10
Apr
By Tom Fisher
As indicated in our March 2 post, on February 26, 2009, ALJ Theodore R. Essex issued his initial determination in the matter of Certain Refrigerators and Components Thereof (Inv. No. 337-TA-632).  On April 6, ALJ Essex issued the public version of his Initial Determination.

In the ID, ALJ Essex determined that Respondents LG Electronics Corp., Inc., LG Electronics, USA, Inc., and LG Electronics Monterrey, Mexico S.A. de C.V. (collectively “LG”) did not violate section 337 through their admitted importation, sale for importation, and sale after importation of certain refrigerators because the refrigerators do not infringe Complainants Whirlpool Corp., Whirlpool Manufacturing Corp., Whirlpool Patent Corp., and Maytag Corp.’s (collectively “Whirlpool’s”) U.S. Patent No. 6,082,130.

The ‘130 patent is directed to a refrigerator with a cabinet defining a freezer compartment having an access opening and a closure member for closing the access opening.  The freezer compartment includes an ice maker and an ice storage bin, which is removably mounted to the closure member below the ice maker.

Two types of LG refrigerators were accused of infringement:  its “side-by-side” refrigerators and its “French door” refrigerators.  The “side-by-side” refrigerators have an ice maker mounted on the freezer door and an ice bin mounted on the fresh food door, while the “French door” refrigerators have both the ice maker and the ice bin mounted on the fresh food door.

The most critical issue in the investigation was the construction of the claim term “freezer compartment.” LG argued that the term should be limited to the actual freezer area – not including the freezer door – while Whirlpool argued that the freezer door was part of the “freezer compartment.”  This was critical because LG’s accused side-by-side refrigerators have an ice maker mounted on the freezer door.  Thus, if the ‘130 patent were construed to encompass refrigerators having ice makers mounted on the freezer door (and not only those with ice makers inside the freezer area itself), LG’s side-by-side refrigerators might be found to infringe.  Conversely, if the patent were construed to require that the ice maker be inside the freezer area and not mounted on the door, then the LG refrigerators could not be found to infringe.

ALJ Essex construed the term in LG’s favor and found that the accused side-by-side refrigerators do not infringe the ‘130 patent.  According to ALJ Essex, the main reason for this was simply that the patent itself consistently described the “closure member” – i.e., the freezer door – as a separate and distinct structure from the “freezer compartment.”  Thus, the intrinsic evidence inevitably led to the conclusion that the “freezer compartment” did not encompass the door.  And since the ice makers in LG’s accused side-by-side refrigerators were mounted on the door, those refrigerators could not literally infringe the ‘130 patent.

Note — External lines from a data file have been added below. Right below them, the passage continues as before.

Definition mbedtls_aes_setkey_enc (ctx : mbedtls_aes_context) (key : bytes) (keybits : Z) : Z * mbedtls_aes_context :=
  let words := words_le (Z.to_nat (Z.shiftr keybits 5)) key in
  if keybits =? 128 then (0, mkAes 10 (expand_10 10 0 words))
  else if keybits =? 192 then (0, mkAes 12 (expand_12 8 0 words))
  else if keybits =? 256 then (0, mkAes 14 (expand_14 7 0 words))
  else (MBEDTLS_ERR_AES_INVALID_KEY_LENGTH, ctx).

(** [SK] is the encryption schedule, read at [sk]. *)
Definition copy4 (SK : list Z) (sk : nat) : list Z := map (fun j => nth (sk + j) SK 0) (seq 0 4).

Definition invert4 (SK : list Z) (sk : nat) : list Z :=
  map (fun j => let w := nth (sk + j) SK 0 in
         AES_RT0 (FS (BYTE_0 w)) ⊕ AES_RT1 (FS (BYTE_1 w)) ⊕ AES_RT2 (FS (BYTE_2 w)) ⊕ AES_RT3 (FS (BYTE_3 w)))
    (seq 0 4).

(** From [i] down to 1; [SK] moves four words back in a turn. *)
Fixpoint invert_rounds (i : nat) (SK : list Z) (sk : nat) : list Z :=
  match i with O => [] | S i => invert4 SK sk ++ invert_rounds i SK (sk - 4) end.

Definition mbedtls_aes_setkey_dec (ctx : mbedtls_aes_context) (key : bytes) (keybits : Z) : Z * mbedtls_aes_context :=
  let '(ret, cty) := mbedtls_aes_setkey_enc mbedtls_aes_init key keybits in
  if negb (ret =? 0) then (ret, mkAes (nr ctx) (rk ctx))
  else
    let last := Z.to_nat (4 * nr cty) in
    (0, mkAes (nr cty)
          (copy4 (rk cty) last ++ invert_rounds (Z.to_nat (nr cty - 1)) (rk cty) (last - 4) ++ copy4 (rk cty) 0)).

(** ** A block *)

Record words4 := W4 { w0 : Z; w1 : Z; w2 : Z; w3 : Z }.

(** [*RK++] four times. *)
Definition AES_FROUND (RK : list Z) (Y : words4) : words4 :=
  let '(W4 y0 y1 y2 y3) := Y in
  W4 (nth 0 RK 0 ⊕ AES_FT0 (BYTE_0 y0) ⊕ AES_FT1 (BYTE_1 y1) ⊕ AES_FT2 (BYTE_2 y2) ⊕ AES_FT3 (BYTE_3 y3))
     (nth 1 RK 0 ⊕ AES_FT0 (BYTE_0 y1) ⊕ AES_FT1 (BYTE_1 y2) ⊕ AES_FT2 (BYTE_2 y3) ⊕ AES_FT3 (BYTE_3 y0))
     (nth 2 RK 0 ⊕ AES_FT0 (BYTE_0 y2) ⊕ AES_FT1 (BYTE_1 y3) ⊕ AES_FT2 (BYTE_2 y0) ⊕ AES_FT3 (BYTE_3 y1))
     (nth 3 RK 0 ⊕ AES_FT0 (BYTE_0 y3) ⊕ AES_FT1 (BYTE_1 y0) ⊕ AES_FT2 (BYTE_2 y1) ⊕ AES_FT3 (BYTE_3 y2)).

Definition AES_RROUND (RK : list Z) (Y : words4) : words4 :=
  let '(W4 y0 y1 y2 y3) := Y in
  W4 (nth 0 RK 0 ⊕ AES_RT0 (BYTE_0 y0) ⊕ AES_RT1 (BYTE_1 y3) ⊕ AES_RT2 (BYTE_2 y2) ⊕ AES_RT3 (BYTE_3 y1))
     (nth 1 RK 0 ⊕ AES_RT0 (BYTE_0 y1) ⊕ AES_RT1 (BYTE_1 y0) ⊕ AES_RT2 (BYTE_2 y3) ⊕ AES_RT3 (BYTE_3 y2))
     (nth 2 RK 0 ⊕ AES_RT0 (BYTE_0 y2) ⊕ AES_RT1 (BYTE_1 y1) ⊕ AES_RT2 (BYTE_2 y0) ⊕ AES_RT3 (BYTE_3 y3))
     (nth 3 RK 0 ⊕ AES_RT0 (BYTE_0 y3) ⊕ AES_RT1 (BYTE_1 y2) ⊕ AES_RT2 (BYTE_2 y1) ⊕ AES_RT3 (BYTE_3 y0)).

Definition load_block (RK : list Z) (input : bytes) : words4 :=
  W4 (MBEDTLS_GET_UINT32_LE input 0 ⊕ nth 0 RK 0) (MBEDTLS_GET_UINT32_LE input 4 ⊕ nth 1 RK 0)
     (MBEDTLS_GET_UINT32_LE input 8 ⊕ nth 2 RK 0) (MBEDTLS_GET_UINT32_LE input 12 ⊕ nth 3 RK 0).

Definition store_block (X : words4) : bytes :=
  MBEDTLS_PUT_UINT32_LE (w0 X) ++ MBEDTLS_PUT_UINT32_LE (w1 X) ++ MBEDTLS_PUT_UINT32_LE (w2 X) ++ MBEDTLS_PUT_UINT32_LE (w3 X).

(** The loop of two rounds, and where it leaves [RK]. *)
Fixpoint round_pairs (round : list Z -> words4 -> words4) (i : nat) (RK : list Z) (X : words4) : list Z * words4 :=
  match i with
  | O => (RK, X)
  | S i =>
      let Y := round RK X in
      let X := round (drop 4 RK) Y in
      round_pairs round i (drop 4 (drop 4 RK)) X
  end.

(** The four bytes of a last round, from the S-box [S]. *)
Definition last_word (S : Z -> Z) (k a b c d : Z) : Z :=
  k ⊕ S (BYTE_0 a) ⊕ Z.shiftl (S (BYTE_1 b)) 8 ⊕ Z.shiftl (S (BYTE_2 c)) 16 ⊕ Z.shiftl (S (BYTE_3 d)) 24.

Definition mbedtls_internal_aes_encrypt (ctx : mbedtls_aes_context) (input : bytes) : bytes :=
  let X := load_block (rk ctx) input in
  let '(RK, X) := round_pairs AES_FROUND (Z.to_nat (Z.shiftr (nr ctx) 1 - 1)) (drop 4 (rk ctx)) X in
  let '(W4 y0 y1 y2 y3) := AES_FROUND RK X in
  let RK := drop 4 RK in
  store_block (W4 (last_word FS (nth 0 RK 0) y0 y1 y2 y3) (last_word FS (nth 1 RK 0) y1 y2 y3 y0)
                  (last_word FS (nth 2 RK 0) y2 y3 y0 y1) (last_word FS (nth 3 RK 0) y3 y0 y1 y2)).

Definition mbedtls_internal_aes_decrypt (ctx : mbedtls_aes_context) (input : bytes) : bytes :=
  let X := load_block (rk ctx) input in
  let '(RK, X) := round_pairs AES_RROUND (Z.to_nat (Z.shiftr (nr ctx) 1 - 1)) (drop 4 (rk ctx)) X in
  let '(W4 y0 y1 y2 y3) := AES_RROUND RK X in
  let RK := drop 4 RK in
  store_block (W4 (last_word RS (nth 0 RK 0) y0 y3 y2 y1) (last_word RS (nth 1 RK 0) y1 y0 y3 y2)
                  (last_word RS (nth 2 RK 0) y2 y1 y0 y3) (last_word RS (nth 3 RK 0) y3 y2 y1 y0)).

Definition mbedtls_aes_crypt_ecb (ctx : mbedtls_aes_context) (mode : Z) (input : bytes) : bytes :=
  if mode =? MBEDTLS_AES_ENCRYPT then mbedtls_internal_aes_encrypt ctx input else mbedtls_internal_aes_decrypt ctx input.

Moreover, the accused “French door” refrigerators could not literally infringe regardless of how the “freezer compartment” term was construed because their ice makers are mounted on the fresh food door.  Even if the freezer compartment were construed to include the freezer door (which, as discussed above, it was not), the ‘130 patent claims would still not have literally read on the “French door” refrigerators.

In addition to its literal infringement argument, Whirlpool also accused LG’s “French door” refrigerators of infringement under the doctrine of equivalents.  This argument did not get far, though, because, according to ALJ Essex, Whirlpool’s doctrine of equivalents argument was fatally limited by prosecution history estoppel.  ALJ Essex found that during the prosecution of the ‘130 patent, Whirlpool had differentiated its invention from prior art refrigerators that had an ice bin mounted anywhere other than on the freezer door.  Since LG’s refrigerators have their ice bin mounted on the door to the fresh food compartment and not on the freezer door, the ALJ found that prosecution history estoppel prevents the accused refrigerators from infringing the ‘130 patent under the doctrine of equivalents.

As to the other issues in the investigation, ALJ Essex determined that all of the asserted claims were valid and enforceable, that an industry does exist in the U.S. that exploits the asserted patent, and that that there has been an importation of the accused refrigerators.  Nevertheless, since LG’s accused refrigerators were found not to infringe the ‘130 patent either literally or under the doctrine of equivalents, there was no violation of section 337.